[MATERIAL PROVIDED]

Lemma count_active_ok items :
  Forall (fun t => exists s, Js.get t "status" = Ok s) items ->
  count_active items
  = Ok (Z.of_nat (List.length
                    (List.filter (fun t =>
                                    match Js.get t "status" with
                                    | Ok s => is_active s
                                    | Throw _ => false
                                    end) items))).
Proof.
  induction 1 as [|t items [s Hs] _ IH]; [reflexivity|].
  cbn [count_active List.filter]. rewrite Hs, IH. cbn [rbind].
  destruct (is_active s); [|reflexivity].
  cbn [List.length]. f_equal. lia.
Qed.

Lemma count_active_null items :
  In VNull items -> count_active items = Throw TypeError.
Proof.
  induction items as [|t items IH]; intros Hin; [contradiction|].
  cbn [count_active]. destruct Hin as [->|Hin]; [reflexivity|].
  rewrite (IH Hin). destruct (Js.get t "status") as [s|e] eqn:G; [reflexivity|].
  destruct t; simpl in G; try discriminate G; now injection G as <-.
Qed.

End ActivityFacts.
(** * The stage-inference engine of journey_api (src/app/assessment.py)

    A shallow embedding of the questionnaire scorer, the signal normaliser,
    the per-user state update and the configuration loader/fingerprint,
    then of the parts of the request layer that compute (src/app/main.py,
    the row filter of src/app/supabase_store.py), followed by the
    properties established about them.

    Modelling conventions.
    - The scorer and the loader are embedded twice.  Module [B64] has
      Python's [float] as the IEEE 754 binary64 value it is, with rounding,
      overflow, infinities, signed zeros and NaN, and the [OverflowError]
      of [float(...)] on an [int]; every statement about the numbers
      [assess_stage] returns and about the ways the loader fails is made
      there.  The first embedding computes in exact rational arithmetic
      over [Q]; it carries the statements that hold of the code whatever
      the rounding: which entries are read and written, the coverage as a
      fraction of counts, the case without any signal, the state update.
    - A Python [dict] with string keys whose iteration order is never
      observed is a [gmap string _]; [d.get(k, None)] on a dict of optional
      values is [sig_get].  Dicts whose key order is part of the question
      (the JSON document that is fingerprinted) are association lists.
    - [str] values are sequences of code points below 256, one [ascii] per
      code point. *)

From Stdlib Require Import ZArith QArith Qround String Ascii List Lia Lqa OrderedTypeEx Sorted SpecFloat.
From stdpp Require Import gmap strings list fin_maps pretty.

Local Open Scope string_scope.

(** ** Data model *)

(** One entry of [cfg["questions"]]: [{"id": .., "text": .., "weights": {..}}]. *)
Record Question := mkQuestion {
  q_id : string;
  q_text : string;
  q_weights : gmap string Q
}.

(** The loaded configuration dict.  [version] and [answer_scale] are read
    with [cfg.get(key, default)] in the source, so they may be absent. *)
Record Config := mkConfig {
  version : option string;
  stages : list string;
  answer_scale : option (list Z);
  questions : list Question
}.
(** What apply_image of a Crop transform selects.  The view it returns
    reaches cells of the image only, whatever the region, and keeps their
    order; for a region within the image, the pixel (i, j) of the result is
    the pixel (y0 + i, x0 + j) of the image. *)
Theorem crop_apply_image_selects_region (y0 x0 h w : Z) (img : loc) (a : ndarray)
    (n0 n1 : nat) (sh : list nat) (hp : heap) :
  array_at hp img a →
  nd_shape a = n0 :: n1 :: sh →
  ∃ ret v hp1,
    invoke cv2 (CropTransform y0 x0 h w) "apply_image" img hp = (Return ret, hp1) ∧
    h_objs hp1 !! ret = Some (PyArray v) ∧
    view_positions v `sublist_of` view_positions a ∧
    (NoDup (view_positions a) → NoDup (view_positions v)) ∧
    (region_within y0 x0 h w (nd_shape a) →
       ∀ i j, block_offset v i j =
              block_offset a (Z.to_nat y0 + i) (Z.to_nat x0 + j)).
Proof.
  intros [Ha Hst] Hsh.
  destruct (slice2 a y0 (y0 + h) x0 (x0 + w)) as [v|] eqn:Hv; last first.
  { unfold slice2 in Hv. rewrite Hsh in Hv, Hst.
    destruct (nd_strides a) as [|? [|? ?]]; simplify_eq/=. }
  pose proof (slice2_sublist _ _ _ _ _ _ Hv) as Hsub.
  eexists _, v, _. split.
  { unfold invoke. simpl. unfold CropTransform_apply_image.
    run_array Ha. rewrite Hv. reflexivity. }
  simpl. split; [apply lookup_insert_eq|]. split; [exact Hsub|].
  split; [intros Hnd; by eapply sublist_NoDup|].
  rewrite Hsh. intros (Hy & Hh & Hyh & Hx & Hw & Hxw) i j.
  unfold slice2 in Hv. rewrite Hsh in Hv.
  destruct (nd_strides a) as [|s0 [|s1 st]] eqn:Hstr; simplify_eq/=.
  unfold block_offset. simpl. rewrite Hstr. f_equal.
  unfold slice_start, clamp_index.
  rewrite !decide_False by lia. rewrite !Nat2Z.inj_add, !Z2Nat.id by lia.
  rewrite !Z.max_r, !Z.min_r by lia. ring.
Qed.

End image_views.

(** ** Calls that only allocate *)

Section frame.
Context {F : Type} `{!Arith F}.
Variable cv2 : cv2_kernels F.

Local Abbreviation M := (M F).
Local Abbreviation heap := (heap F).
Local Abbreviation transform := (transform F).

(** Induction on a transform, with the property known of the children of a
    composite. *)
Lemma transform_nested_ind (P : transform → Prop) :
  (∀ t, is_composite t = false → P t) →
  (∀ tfms, Forall P tfms → P (TransformList tfms)) →
  ∀ t, P t.
Proof.
  intros Hother Hlist.
  exact (fix go (t : transform) : P t :=
           match t with
           | TransformList tfms =>
               Hlist tfms
                 ((fix all (l : list transform) : Forall P l :=
                     match l with
                     | [] => @List.Forall_nil _ P
                     | c :: r => @List.Forall_cons _ P c r (go c) (all r)
                     end) tfms)
           | Transform => Hother Transform eq_refl
           | NoOpTransform => Hother NoOpTransform eq_refl
           | ResizeTransform h w new_h new_w interp =>
               Hother (ResizeTransform h w new_h new_w interp) eq_refl
           | CropTransform y0 x0 h w => Hother (CropTransform y0 x0 h w) eq_refl
           | WarpAffineTransform mat dsize interp borderMode borderValue =>
               Hother (WarpAffineTransform mat dsize interp borderMode borderValue)
                      eq_refl
           | FlipTransform h w horiz => Hother (FlipTransform h w horiz) eq_refl
           | TransposeTransform => Hother TransposeTransform eq_refl
           | TransformFactory name kwargs =>
               Hother (TransformFactory name kwargs) eq_refl
           end).
Qed.

Lemma extends_refl (hp : heap) : extends hp hp.
Proof. by split. Qed.

Lemma extends_trans (hp hp1 hp2 : heap) :
  extends hp hp1 → extends hp1 hp2 → extends hp hp2.
Proof. intros [? ?] [? ?]. split; by etrans. Qed.

Lemma preserves_ret {A} (a : A) : preserves_heap (F:=F) (mret a).
Proof. intros hp o hp1 [= _ <-]. apply extends_refl. Qed.

Lemma preserves_raise {A} (e : exn) : preserves_heap (F:=F) (raise (A:=A) e).
Proof. intros hp o hp1 [= _ <-]. apply extends_refl. Qed.
(** * LeftNavRepositorySection: the repository section of the left navigation

    A shallow embedding of
    [js_modules/dagster-ui/packages/ui-core/src/nav/LeftNavRepositorySection.tsx]
    and the properties of its render function.

    The component is a view: it reads four values of the workspace context
    and returns a tree of React elements.  The embedding keeps

    - the element tree as an inductive type, one constructor per tag or
      component the file uses; the three collaborators, imported from the
      sibling modules at lines 5, 9 and 10 ([SectionedLeftNav],
      [RepositoryLocationStateObserver], [RepoNavItem]), are leaves of the
      tree, carrying the props they receive;
    - the run-time behaviour of [x.length]: TypeScript's annotations are
      erased when the code runs, so a prop declared [DagsterRepoOption[]] may
      hold [undefined], and reading a property of [undefined] throws a
      [TypeError].  Rendering therefore returns a [Completion];
    - [React.useContext] as a read of the render environment, which also
      holds whatever else is ambient when a render runs. *)

From Stdlib Require Import List String Arith ZArith.
Import ListNotations.
Set Warnings "-register-all".
Local Open Scope string_scope.
Local Open Scope list_scope.

(** ** Completions: a render returns an element or throws *)

Inductive JsError : Type :=
| TypeError (message : string).

Inductive Completion (A : Type) : Type :=
| Normal (value : A)
| Throw (error : JsError).

Arguments Normal {A} value.
Arguments Throw {A} error.

Definition bind {A B : Type} (c : Completion A) (k : A -> Completion B)
  : Completion B :=
  match c with
  | Normal a => k a
  | Throw e => Throw e
  end.

Notation "x <- c ;; k" := (bind c (fun x => k))
  (at level 61, c at next level, right associativity).

Definition returns {A : Type} (c : Completion A) : bool :=
  match c with
  | Normal _ => true
  | Throw _ => false
  end.

(** ** Run-time values *)

(** What a variable declared [T[]] holds when the code runs: an array, as
    declared, or [undefined], a missing value.  Other values outside the
    declared type ([null], an object with a [length] of its own) are not
    modelled. *)
Inductive JsArray (A : Type) : Type :=
| undefined
| array (items : list A).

[/MATERIAL PROVIDED]

[EXERCISE GOAL] The response must contain each line above that holds the string "Python".

[RESULT OF THE EXERCISE]
      Python's [float] as the IEEE 754 binary64 value it is, with rounding,
    - A Python [dict] with string keys whose iteration order is never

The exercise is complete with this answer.